Monday, November 23, 2009

Hope for a Ghost Town

"How lonely sits the city that was full of people. She has become like a widow who was once great among the nations." This is how the first verse of Lamentations describes Jerusalem after the destruction resulting from Babylonian exile. The city that had once been the center of a great kingdom, a city that had been full of people, commerce, and life, a city that was the envy of neighboring nations was now desolate and lonely. I imagine that Jerusalem must have been something like the ghost towns that speckle the western portion of our own nation. They were towns that sprang up rapidly, often due to natural resources such as oil, gold, or silver that were found in the area. However, once those resources dried up the towns that had sprang up around them often did as well.

According to Jeremiah, Jerusalem's problem was not a drying up of natural resources but it's failure to tap into its spiritual resources. Judah had turned its back on the God who had delivered them despite the fact that He had been their most faithful resource. As a result, God used Babylon to destroy Judah and its capital city, Jerusalem. Much of the city was razed to the ground and many of the inhabitants had been taken into exile . Jerusalem had become a ghost town with little hope of recovery or chance for a future.
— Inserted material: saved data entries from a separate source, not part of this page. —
(** The message length, in two words. *)
Lemma count_offset m : Z.land (Z.shiftr (u32 (8 * zlen m)) 3) 63 = zlen (rem m).
Proof.
  pose proof (nfull_bound m). rewrite zlen_rem. change 63 with (Z.ones 6). rewrite Z.land_ones by lia.
  rewrite Z.shiftr_div_pow2 by lia. unfold wrapu. change (2 ^ 32) with 4294967296. change (2 ^ 3) with 8. change (2 ^ 6) with 64.
  assert (8 * zlen m mod 4294967296 / 8 = zlen m mod 536870912) as ->.
  { change 4294967296 with (8 * 536870912). rewrite Z.mul_mod_distr_l by lia. rewrite Z.mul_comm. by apply Z.div_mul. }
  assert (64 * Z.of_nat (nfull m) ≤ zlen m < 64 * Z.of_nat (nfull m) + 64) by (unfold zlen; lia).
  rewrite Z.mod_mod_divide by (by exists 8388608). symmetry.
  apply (Z.mod_unique _ _ (Z.of_nat (nfull m))); lia.
Qed.
Lemma count_add a n : 0 ≤ a → 0 ≤ n →
  let nbits := u32 (i32 (Z.shiftl n 3)) in
  let c0 := u32 (u32 (8 * a) + nbits) in
  let c1 := u32 (u32 (8 * a / 2 ^ 32) + Z.shiftr n 29) in
  c0 = u32 (8 * (a + n)) ∧ (if c0 <? nbits then u32 (c1 + 1) else c1) = u32 (8 * (a + n) / 2 ^ 32).
Proof.
  intros Ha Hn nbits c0 c1.
  assert (nbits = u32 (8 * n)) as Hb.
  { unfold nbits. rewrite Z.shiftl_mul_pow2 by lia. unfold wrapu, wraps. rewrite Zminus_mod_idemp_l. f_equal.
    change (2 ^ 3) with 8. lia. }
  unfold c1. rewrite Z.shiftr_div_pow2 by lia. unfold c0. rewrite Hb. clear.
  assert (n / 2 ^ 29 = 8 * n / 2 ^ 32) as ->.
  { change (2 ^ 32) with (8 * 2 ^ 29). by rewrite Z.div_mul_cancel_l. }
  replace (8 * (a + n)) with (8 * a + 8 * n) by lia. generalize (8 * a) (8 * n). clear. intros x y. unfold wrapu.
  rewrite <-Z.add_mod by done. split; [done|]. change (2 ^ 32) with 4294967296.
  pose proof (Z.div_mod x 4294967296). pose proof (Z.div_mod y 4294967296). pose proof (Z.div_mod (x + y) 4294967296).
  pose proof (Z.mod_pos_bound x 4294967296). pose proof (Z.mod_pos_bound y 4294967296).
  pose proof (Z.mod_pos_bound (x + y) 4294967296).
  destruct (Z.ltb_spec ((x + y) mod 4294967296) (y mod 4294967296)).
  - assert ((x + y) / 4294967296 = x / 4294967296 + y / 4294967296 + 1) as -> by lia.
    rewrite Z.add_mod_idemp_l, <-Z.add_assoc, Z.add_mod_idemp_l by done. f_equal. lia.
  - assert ((x + y) / 4294967296 = x / 4294967296 + y / 4294967296) as -> by lia. by rewrite Z.add_mod_idemp_l.
Qed.

(** Appending data absorbs it. *)
Lemma md5_append_ok st m data n : holds st m → 0 ≤ n ≤ zlen data →
  ∃ st', md5_append st data n = Ok st' ∧ holds st' (m ++ sub data 0 n).
Proof.
  intros (H0 & H1 & Hf & Hb & Hr) Hn. unfold md5_append. rewrite H0, count_offset, H1.
  destruct (Z.leb_spec n 0) as [?|Hpos].
  { assert (n = 0) as -> by lia. exists st. split; [done|]. by rewrite sub_nil, app_nil_r. }
  set (d := sub data 0 n). assert (zlen d = n) as Hd by (apply zlen_sub; lia).
  destruct (count_add (zlen m) n (zlen_nonneg m) ltac:(lia)) as [-> ->].
  destruct (fold_more m d) as [Hfold Hrem]. pose proof (zlen_rem m) as Hzr. pose proof (nfull_bound m) as Hq.
  set (r := rem m) in *. assert (0 ≤ zlen r < 64) as Hr64 by (unfold zlen in *; lia).
  assert (∀ ab b, ab = folded (m ++ d) → zlen b = 64 → sub b 0 (zlen (rem (m ++ d))) = rem (m ++ d) →
    holds (mkMd5 (u32 (8 * (zlen m + n))) (u32 (8 * (zlen m + n) / 2 ^ 32)) ab b) (m ++ d)) as Hholds.
  { intros ab b -> Hb' Hr'. unfold holds. cbn [count0 count1 abcd buf]. rewrite zlen_app, Hd. done. }
  destruct (Z.eqb_spec (zlen r) 0) as [Hr0|Hr0]; cbn [negb].
  - assert (r = []) as Hrn by (apply zlen_zero_nil; lia). rewrite Hrn in Hfold, Hrem. cbn [app] in Hfold, Hrem.
    destruct (md5_blocks_ok (S (Z.to_nat n)) (mkMd5 (u32 (8 * (zlen m + n))) (u32 (8 * (zlen m + n) / 2 ^ 32)) (abcd st) (buf st))
      data 0 n) as (b & -> & Hb' & Hr'); [lia..|done|lia|]. fold d in Hr' |- *. cbn [count0 count1 abcd].
    eexists. split; [done|]. apply Hholds; [by rewrite Hf|done|by rewrite Hrem].
  - set (c := if 64 <? zlen r + n then 64 - zlen r else n).
    assert (c = Z.min (64 - zlen r) n) as Hc by (unfold c; destruct (Z.ltb_spec 64 (zlen r + n)); lia).
    rewrite peek_ok by lia. cbn [mbind outcome_bind]. rewrite poke_ok by (rewrite ?zlen_sub; lia). cbn [mbind outcome_bind].
    set (b := splice (buf st) (zlen r) (sub data 0 c)).
    assert (zlen b = 64) as Hzb by (unfold b; rewrite zlen_splice; rewrite ?zlen_sub; lia).
    assert (sub b 0 (zlen r + c) = r ++ sub data 0 c) as Hsub.
    { rewrite sub_app by lia. f_equal.
      - unfold b. rewrite sub_splice_disjoint by (rewrite ?zlen_sub; lia). done.
      - unfold b. rewrite Z.add_0_l. rewrite <-(zlen_sub data 0 c) at 2 by lia. apply sub_splice_same; rewrite ?zlen_sub; lia. }
    destruct (Z.ltb_spec (zlen r + c) 64) as [Hlt|Hge].
    + assert (c = n) as Hcn by lia. rewrite Hcn in Hsub. fold d in Hsub. eexists. split; [done|].
      assert (zlen (r ++ d) < 64) as Hs by (rewrite zlen_app; lia).
      rewrite (nfull_small _ Hs) in Hfold. rewrite (rem_small _ Hs) in Hrem. apply Hholds; [by rewrite Hf, Hfold|done|].
      by rewrite Hrem, zlen_app, Hd.
    + assert (sub data 0 c ++ sub data c (n - c) = d) as Hsplit.
      { unfold d. rewrite <-(Z.add_0_l c) at 2. rewrite <-sub_app by lia. f_equal. lia. }
      assert (b = r ++ sub data 0 c) as Hbe.
      { rewrite <-Hsub. replace (zlen r + c) with (zlen b) by lia. by rewrite sub_all. }
      rewrite <-Hsplit in Hfold, Hrem. rewrite (app_assoc r), <-Hbe in Hfold, Hrem.
      destruct (fold_block (folded m) b (sub data c (n - c)) Hzb) as [Hfb Hrb]. rewrite Hfb in Hfold. rewrite Hrb in Hrem.
      destruct (md5_blocks_ok (S (Z.to_nat n)) (mkMd5 (u32 (8 * (zlen m + n))) (u32 (8 * (zlen m + n) / 2 ^ 32))
        (md5_process (abcd st) b) b) data c (n - c)) as (b' & -> & Hb' & Hr'); [lia..|done|lia|].
      cbn [count0 count1 abcd]. eexists. split; [done|]. rewrite Hsplit in Hfold, Hrem.
      apply Hholds; [by rewrite Hf|done|by rewrite Hrem].
Qed.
Into this desolate situation, God speaks the words of Jeremiah 33:14-16 through the prophet to this lonely, helpless city. God promises that Israel and Judah's days are not over. Jerusalem will not be a ghost town forever. God will raise up a king from the line of David who will reign with righteousness and justice. This king will restore Jerusalem's fortunes so that it dwells in safety and prosperity once again. In fact, God says that this king will bring such great restoration to Jerusalem that the city itself will be called the "the Lord is our righteousness"; that is, the city itself will become a symbol of God's great care and covenant faithfulness to Israel.

As we enter the season of Advent, we remember that we await the restoration of our world as well. All of creation exists as a sort of ghost town, left desolate by the sin, violence, and pain that has rendered our world less than the rightly ordered, peaceful, abundantly life-filled world that it was created to be. We too wait for the arrival of our king who will restore our world so that all of creation becomes a testament to the Lord who is our righteousness.



Wednesday, November 18, 2009

FlashForward

I’ve honestly never been much of a TV junkie but it seems that the constant attention needed by two young children has made that quiet time at the end of the day in front of the TV to be a more appealing form of entertainment in my life. Recently, Jess and I started watching this new show called “Flashforward”. In the very first episode everyone in the world blacks out at the same time for 2 minutes and 17 seconds. Of course, this causes major catastrophes; planes crash when their pilots black out, cars pile up as their drivers lose consciousness, and surgeons black out in the middle of surgeries. Obviously, much of the show is spent trying to figure why these black outs happened and if they will happen again.

But the really compelling and creative part of the story line is that during those 2 minutes and 17 seconds of unconsciousness, everyone who survives has a glimpse of the future. In fact, as the story progresses you find out that everyone had a glimpse of exactly the same few minutes 6 months in the future. Not only that but all of these “flash forwards” correspond so that if you saw someone in your flash forward it means that they saw you in their flash forward. As you can imagine, these glimpses of the future have a great impact on how all the characters in the story behave in the present. Some want to avoid the future they saw at all costs, some desperately want it to come true, others wonder if they have any freedom to change it, and some become so obsessed with what might happen that they have trouble living in the present. Despite the varied reactions to the flash fowards, the one thing no one can do is ignore them. Every decision, though not determined by it, is directly impacted by this collective vision of what is to come. This is a story where the present is being shaped less by the past than by the future.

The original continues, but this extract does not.